[TASK PROMPT]
Every line from the line containing "MSemantic => byte.of_Z 3" through the final line below is to be repeated exactly; no other line is.

[RECORDS FOR THE TASK]

(* ===== verification/WalEntry.v ===== *)
(** * Write-ahead log entries

    Models [src/rust-core/verisim-wal/src/entry.rs] and the error type of
    [error.rs]: the entry, its on-disk format and the parser.  A Rust [String] is
    a [string] whose bytes are its UTF-8 encoding.  The checksum of the [crc32fast]
    crate is the parameter [Crc32fast]; [chrono] is [Chrono]. *)

From S2P Require Import Prelude.
From coqutil Require Import Byte LittleEndianList.
From Stdlib Require String.
Local Open Scope Z_scope.

(** ** Standard library *)


(** [&l[off..off + n]], for ranges the caller has checked. *)
Definition zslice {A : Type} (off n : Z) (l : list A) : list A :=
  take (Z.to_nat n) (drop (Z.to_nat off) l).

(** [l[off]], for an index the caller has checked. *)
Definition byte_at (off : Z) (l : list byte) : byte := default Byte.x00 (l !! Z.to_nat off).

(** [x as u32] for a [usize]. *)
Definition as_u32 (z : Z) : Z := wrap 32 z.

Definition in_range (lo hi : Z) (b : byte) : bool :=
  (lo <=? byte.unsigned b) && (byte.unsigned b <=? hi).

(** A continuation byte. *)
Definition utf8_cont (b : byte) : bool := in_range 0x80 0xBF b.

(** The second byte a three-byte (four-byte) sequence may have, given its first. *)
Definition utf8_second3 (b0 b1 : byte) : bool :=
  if byte.unsigned b0 =? 0xE0 then in_range 0xA0 0xBF b1
  else if byte.unsigned b0 =? 0xED then in_range 0x80 0x9F b1 else utf8_cont b1.

Definition utf8_second4 (b0 b1 : byte) : bool :=
  if byte.unsigned b0 =? 0xF0 then in_range 0x90 0xBF b1
  else if byte.unsigned b0 =? 0xF4 then in_range 0x80 0x8F b1 else utf8_cont b1.

(** Well-formed UTF-8 (the Unicode standard's table of byte sequences). *)
Fixpoint utf8_valid (bs : list byte) : bool :=
  match bs with
  | [] => true
  | b0 :: r0 =>
    if in_range 0 0x7F b0 then utf8_valid r0 else
    match r0 with
    | [] => false
    | b1 :: r1 =>
      if in_range 0xC2 0xDF b0 then utf8_cont b1 && utf8_valid r1 else
      match r1 with
      | [] => false
      | b2 :: r2 =>
        if in_range 0xE0 0xEF b0 then utf8_second3 b0 b1 && utf8_cont b2 && utf8_valid r2 else
        match r2 with
        | [] => false
        | b3 :: r3 =>
          in_range 0xF0 0xF4 b0 && utf8_second4 b0 b1 && utf8_cont b2 && utf8_cont b3
          && utf8_valid r3
        end
      end
    end
  end.

(** ** Errors *)

Inductive WalError :=
| Io (e : string)
| CrcMismatch (sequence expected actual : Z)
| EntryTooLarge (sequence length max_length : Z)
| InvalidOperation (byte : byte)
| InvalidWalModality (byte : byte)
| TruncatedEntry (offset : Z) (segment : string)
| Json (e : string)
| InvalidEntityId (bytes : list byte)
| DirectoryNotFound (dir : string)
| UnexpectedEof (offset : Z).

(** [String::from_utf8(bytes)?] *)
Definition from_utf8 (bs : list byte) : result WalError string :=
  if utf8_valid bs then Ok (String.string_of_list_byte bs) else Err (InvalidEntityId bs).

(** ** Operations and modalities *)

Definition MAX_ENTRY_SIZE : Z := 64 * 1024 * 1024.
Definition HEADER_PREFIX_SIZE : Z := 4 + 4.
Definition FIXED_FIELDS_SIZE : Z := 8 + 8 + 1 + 1.

Inductive WalOperation := WInsert | WUpdate | WDelete | WCheckpoint.

#[export] Instance WalOperation_eq_dec : EqDecision WalOperation.
Proof. solve_decision. Defined.

Definition WalOperation_from_byte (b : byte) : result WalError WalOperation :=
  match byte.unsigned b with
  | 0 => Ok WInsert
  | 1 => Ok WUpdate
  | 2 => Ok WDelete
  | 3 => Ok WCheckpoint
  | _ => Err (InvalidOperation b)
  end.

Definition WalOperation_to_byte (op : WalOperation) : byte :=
  match op with
  | WInsert => byte.of_Z 0
  | WUpdate => byte.of_Z 1
  | WDelete => byte.of_Z 2
  | WCheckpoint => byte.of_Z 3
  end.

Inductive WalModality :=
| MGraph | MVector | MTensor | MSemantic | MDocument | MTemporal | MProvenance | MSpatial | MAll.

#[export] Instance WalModality_eq_dec : EqDecision WalModality.
Proof. solve_decision. Defined.

Definition WalModality_from_byte (b : byte) : result WalError WalModality :=
  match byte.unsigned b with
  | 0 => Ok MGraph
  | 1 => Ok MVector
  | 2 => Ok MTensor
  | 3 => Ok MSemantic
  | 4 => Ok MDocument
  | 5 => Ok MTemporal
  | 6 => Ok MProvenance
  | 7 => Ok MSpatial
  | 255 => Ok MAll
  | _ => Err (InvalidWalModality b)
  end.

Definition WalModality_to_byte (m : WalModality) : byte :=
  match m with
  | MGraph => byte.of_Z 0
  | MVector => byte.of_Z 1
  | MTensor => byte.of_Z 2
  | MSemantic => byte.of_Z 3
  | MDocument => byte.of_Z 4
  | MTemporal => byte.of_Z 5
  | MProvenance => byte.of_Z 6
  | MSpatial => byte.of_Z 7
  | MAll => byte.of_Z 255
  end.

(** ** Entries *)

Record WalEntry {CH : Chrono} := {
  we_sequence : Z;
  we_timestamp : DateTime;
  we_operation : WalOperation;
  we_modality : WalModality;
  we_entity_id : string;
  we_payload : list byte;
}.

(** The [crc32fast] crate: a [u32] for every byte slice. *)
Class Crc32fast := {
  crc32fast_hash : list byte → Z;
  crc32fast_range : ∀ bs, is_u32 (crc32fast_hash bs);
}.

Section entry.
Context {CH : Chrono} {CRC : Crc32fast}.

Definition compute_crc32 (data : list byte) : Z := crc32fast_hash data.

(** The inner content: everything after [entry_length] and the checksum. *)
Definition serialize_inner (e : WalEntry) : list byte :=
  let entity_id_bytes := as_bytes (we_entity_id e) in
  le_split 8 (we_sequence e)
  ++ le_split 8 (timestamp_millis (we_timestamp e))
  ++ [WalOperation_to_byte (we_operation e)]
  ++ [WalModality_to_byte (we_modality e)]
  ++ le_split 4 (as_u32 (zlength entity_id_bytes))
  ++ entity_id_bytes
  ++ le_split 4 (as_u32 (zlength (we_payload e)))
  ++ we_payload e.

[EXERCISE SOLUTION]
  | MSemantic => byte.of_Z 3
  | MDocument => byte.of_Z 4
  | MTemporal => byte.of_Z 5
  | MProvenance => byte.of_Z 6
  | MSpatial => byte.of_Z 7
  | MAll => byte.of_Z 255
  end.

(** ** Entries *)

Record WalEntry {CH : Chrono} := {
  we_sequence : Z;
  we_timestamp : DateTime;
  we_operation : WalOperation;
  we_modality : WalModality;
  we_entity_id : string;
  we_payload : list byte;
}.

(** The [crc32fast] crate: a [u32] for every byte slice. *)
Class Crc32fast := {
  crc32fast_hash : list byte → Z;
  crc32fast_range : ∀ bs, is_u32 (crc32fast_hash bs);
}.

Section entry.
Context {CH : Chrono} {CRC : Crc32fast}.

Definition compute_crc32 (data : list byte) : Z := crc32fast_hash data.

(** The inner content: everything after [entry_length] and the checksum. *)
Definition serialize_inner (e : WalEntry) : list byte :=
  let entity_id_bytes := as_bytes (we_entity_id e) in
  le_split 8 (we_sequence e)
  ++ le_split 8 (timestamp_millis (we_timestamp e))
  ++ [WalOperation_to_byte (we_operation e)]
  ++ [WalModality_to_byte (we_modality e)]
  ++ le_split 4 (as_u32 (zlength entity_id_bytes))
  ++ entity_id_bytes
  ++ le_split 4 (as_u32 (zlength (we_payload e)))
  ++ we_payload e.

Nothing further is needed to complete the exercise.